● What is expected: Among the lines below, return each one that contains the word "pystr".

───── Records shown ─────

(** ** Configuration *)

Lemma rstrip_chars_spec (c : N) (s : pystr) :
  exists k,
    s = rstrip_chars [c] s ++ repeat c k
    /\ ends_with [c] (rstrip_chars [c] s) = false.
Proof.
  unfold rstrip_chars, ends_with.
  set (p := fun d => existsb (N.eqb d) [c]).
  rewrite rev_involutive.
  pose proof (drop_while_split p (rev s)) as Hsplit.
  pose proof (take_while_all p (rev s)) as Hall.
  pose proof (drop_while_head p (rev s)) as Hhead.
  exists (length (take_while p (rev s))). split.
  - apply (f_equal (@rev N)) in Hsplit.
    rewrite rev_involutive, rev_app_distr in Hsplit.
    rewrite Hsplit at 1. f_equal.
    clear Hsplit Hhead.
    induction (take_while p (rev s)) as [|d l IH]; [reflexivity|].
    simpl in Hall; apply andb_prop in Hall as [Hd Hl].
    unfold p in Hd; simpl in Hd; rewrite orb_false_r in Hd.
    apply N.eqb_eq in Hd; subst d.
    simpl rev; rewrite IH by exact Hl.
    cbn [length repeat]. now rewrite repeat_cons.
  - destruct (drop_while p (rev s)) as [|d l]; [reflexivity|].
    unfold p in Hhead; simpl in Hhead; rewrite orb_false_r in Hhead.
    simpl. rewrite N.eqb_sym, Hhead. reflexivity.
Qed.

(** X21.  [get_canvas_config] touches no remote service and, when it
    returns, returns a non-empty token and a base URL that does not end
    with a slash: it is the configured base URL less its trailing slashes,
    and nothing else is removed from it. *)
Theorem canvas_base_has_no_trailing_slash (R : Remote) (cfg : config)
    (s : rstate R) (base_url token : pystr) (s' : rstate R)
    (t : list event) :
  get_canvas_config cfg s = (Ret (base_url, token), s', t) ->
  ends_with (py "/") base_url = false
  /\ (exists k,
        or_empty (setting cfg "CANVAS_BASE_URL")
        = base_url ++ repeat 47%N k)
  /\ truthy token = true
  /\ s' = s /\ t = [].
Proof.
  unfold get_canvas_config.
  destruct (truthy_opt (setting cfg "CANVAS_BASE_URL")); simpl;
    [|discriminate].
  destruct (truthy_opt (setting cfg "CANVAS_API_TOKEN")) eqn:Ht; simpl;
    [|discriminate].
  intros [= <- <- <- <-].
  destruct (rstrip_chars_spec 47 (or_empty (setting cfg "CANVAS_BASE_URL")))
    as (k & Hk & Hend).
  split; [exact Hend|]. split; [now exists k|].
  split; [|now split].
  now destruct (setting cfg "CANVAS_API_TOKEN").
Qed.


(** ** The review step *)

(** X23.  The checkbox pass of the review step, given one checkbox state
    per item, overwrites every approval with the state of its checkbox and
    touches nothing else: the states become the approvals whatever the
    approvals were before, every other field of every item is kept, and
    fed the approvals the items already carry the pass changes nothing. *)
Theorem review_checkboxes_overwrite (checks : list bool)
    (items : list item) :
  length checks = length items ->
  map approved (review_checkboxes checks items) = checks
  /\ map (set_approved false) (review_checkboxes checks items)
     = map (set_approved false) items
  /\ review_checkboxes (map approved items) items = items.
Proof.
  intros Hlen. split; [|split].
  - revert checks Hlen; induction items as [|it rest IH]; intros [|c cs];
      simpl; try reflexivity; try discriminate.
    intros [= H]. now rewrite IH.
  - clear Hlen.
    revert checks; induction items as [|it rest IH]; intros [|c cs];
      simpl; try reflexivity. now rewrite IH.
  - clear Hlen. induction items as [|it rest IH]; simpl; [reflexivity|].
    rewrite IH. now destruct it.
Qed.

(** X24.  Without the endpoint or the key of the model deployment the
    rewrite button does nothing at all: no request is sent, the remote and
    the whole session (the rewrite flag included) stay as they were, and
    the run stops (or the button was disabled in the first place). *)
Theorem missing_ai_config_rewrites_nothing (R : Remote) (cfg : config)
    (global_instructions : pystr) (sess : session) (s : rstate R) :
  openai_configured cfg = false ->
  let run := run_rewrite_all R cfg global_instructions sess s in
  run_trace run = [] /\ run_state run = s /\ run_session run = sess
  /\ (run_outcome run = Stop \/ run_outcome run = Ret ButtonDisabled).
Proof.
  intros Hcfg run; subst run.
  unfold openai_configured in Hcfg.
  unfold run_rewrite_all, get_ai_client.
  rewrite <- negb_andb, Hcfg; cbn [negb].
  destruct (negb _); unfold stop; cbn; auto.
Qed.

(* ------------------------------------------------------------------ *)
(** * Further concrete runs *)

Lemma absent_char (c : N) (p : pystr) :
  forallb (fun d => negb (N.eqb d c)) p = true -> ~ In c p.
Proof.
  induction p as [|d p IH]; simpl; [tauto|].
  intros H [E|Hin]; apply andb_prop in H as [Hd Hp].
  - subst d. now rewrite N.eqb_refl in Hd.
  - now apply IH.
Qed.

Lemma demo_paginate_chain :
  serves_from Demo.canvas (canvas_headers Demo.token)
    (params_or_none (Some per_page))
    (Some (assignments_endpoint Demo.base Demo.course)) 0
    [[Demo.a1; Demo.a2]; [Demo.a3]] 2.
Proof.
  eapply (@from_goes_on Demo.canvas _ _ _ 0
            (Demo.listing (assignments_endpoint Demo.base Demo.course)) 1
            [[Demo.a3]] 2); try (vm_compute; reflexivity).
  eapply (@from_goes_on Demo.canvas _ _ _ 1
            (Demo.listing (py "https://canvas.test/more")) 2 [] 2);
    try (vm_compute; reflexivity).
  apply from_ends; vm_compute; reflexivity.
Qed.

Lemma next_url_extracts_target_witness :
  next_url (Demo.ok (Some Samples.link_two) tt)
  = Some (py "https://canvas.test/x?page=2").
Proof.
  apply (@next_url_extracts_target unit
           (Demo.ok (Some Samples.link_two) tt)
           [py "<https://canvas.test/x?page=1>; rel=" ++ dquote
            ++ py "current" ++ dquote]
           [] [] (py "https://canvas.test/x?page=2")
           (py "; rel=" ++ dquote ++ py "next" ++ dquote)).
  - vm_compute; reflexivity.
  - repeat apply Forall_cons; try apply Forall_nil;
      apply absent_char; vm_compute; reflexivity.
  - repeat apply Forall_cons; try apply Forall_nil; vm_compute; reflexivity.
  - vm_compute; reflexivity.
  - apply absent_char; vm_compute; reflexivity.
  - apply absent_char; vm_compute; reflexivity.
  - apply absent_char; vm_compute; reflexivity.
Defined.

Lemma next_url_without_brackets_witness :
  next_url (Demo.ok (Some Samples.link_bare) tt)
  = Some (py "https://canvas.test/x; rel=" ++ dquote ++ py "next").
Proof.
  apply (@next_url_without_brackets unit
           (Demo.ok (Some Samples.link_bare) tt) Samples.link_bare).
  - reflexivity.
  - apply absent_char; vm_compute; reflexivity.
  - apply absent_char; vm_compute; reflexivity.
  - apply absent_char; vm_compute; reflexivity.
  - vm_compute; reflexivity.
Defined.

Lemma paginate_canvas_concatenates_witness :
  let run := _paginate_canvas Demo.canvas 5 Demo.base Demo.token
               (assignments_endpoint Demo.base Demo.course)
               (Some per_page) 0 in
  out_of run = Ret (concat [[Demo.a1; Demo.a2]; [Demo.a3]])
  /\ state_of run = 2
  /\ length (trace_of run) = 2.
Proof.
  assert (Hfuel : length [[Demo.a1; Demo.a2]; [Demo.a3]] <= 5)
    by (simpl; lia).
  exact (@paginate_canvas_concatenates Demo.canvas 5 Demo.base Demo.token
           (assignments_endpoint Demo.base Demo.course) (Some per_page) 0
           [[Demo.a1; Demo.a2]; [Demo.a3]] 2 demo_paginate_chain Hfuel).
Defined.

Lemma single_page_harvest_witness :
  get_assignments Samples.one_page 3 Demo.base Demo.token Demo.course
    (Some 5%Z) 0
  = (Ret [Demo.a1; Demo.a2], 1,
     [mkEvent (Get (assignments_endpoint Demo.base Demo.course)
                   (canvas_headers Demo.token) per_page) None]).
Proof.
  refine (proj1 (@single_page_harvest Samples.one_page 2 Demo.base
                   Demo.token Demo.course (Some 5%Z) 0)
            (Demo.ok None [Demo.a1; Demo.a2]) 1 _).
  split; [reflexivity|]. split; [reflexivity|].
  split; [|vm_compute; reflexivity].
  repeat apply Forall_cons; try apply Forall_nil; vm_compute; reflexivity.
Defined.

Lemma capped_harvest_is_bounded_witness :
  out_of (get_assignments Demo.canvas 5 Demo.base Demo.token Demo.course
            (Some 1%Z) 0) = Ret [Demo.a1]
  /\ (Z.of_nat (length [Demo.a1]) <= 1)%Z.
Proof.
  assert (H : out_of (get_assignments Demo.canvas 5 Demo.base Demo.token
                        Demo.course (Some 1%Z) 0) = Ret [Demo.a1])
    by (vm_compute; reflexivity).
  split; [exact H|].
  apply (@capped_harvest_is_bounded Demo.canvas 5 Demo.base Demo.token
           Demo.course 1 0 [Demo.a1]); [lia | right; left; exact H].
Defined.

Lemma negative_cap_drops_the_tail_witness :
  get_assignments Demo.canvas 5 Demo.base Demo.token Demo.course
    (Some (-1)%Z) 0
  = (Ret [Demo.a1], 1,
     [mkEvent (Get (assignments_endpoint Demo.base Demo.course)
                   (canvas_headers Demo.token) per_page) None]).
Proof.
  apply (@negative_cap_drops_the_tail Demo.canvas 4 Demo.base Demo.token
           Demo.course (-1) 0
           (Demo.listing (assignments_endpoint Demo.base Demo.course)) 1);
    [lia | vm_compute; reflexivity | vm_compute; reflexivity].
Defined.

Lemma get_pages_fetches_every_detail_witness :
  let run := get_pages Demo.canvas 5 Demo.base Demo.token Demo.course
               None 0 in
  out_of run = Ret (concat [[Demo.a1; Demo.a2]; [Demo.a3]])
  /\ state_of run = 5
  /\ length (trace_of run) = 2 + 3
  /\ length (detail_requests (trace_of run)) = 3
  /\ Forall (fun ev => ev_error ev = None) (trace_of run).
Proof.
  assert (Hfuel : length [[Demo.a1; Demo.a2]; [Demo.a3]] <= 5)
    by (simpl; lia).
  exact (@get_pages_fetches_every_detail Demo.canvas 5 Demo.base Demo.token
           Demo.course 0 [[Demo.a1; Demo.a2]; [Demo.a3]] 5
           demo_pages_chain Hfuel).
Defined.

─────

● Answer for the task:
Lemma rstrip_chars_spec (c : N) (s : pystr) :
    (s : rstate R) (base_url token : pystr) (s' : rstate R)
    (global_instructions : pystr) (sess : session) (s : rstate R) :
Lemma absent_char (c : N) (p : pystr) :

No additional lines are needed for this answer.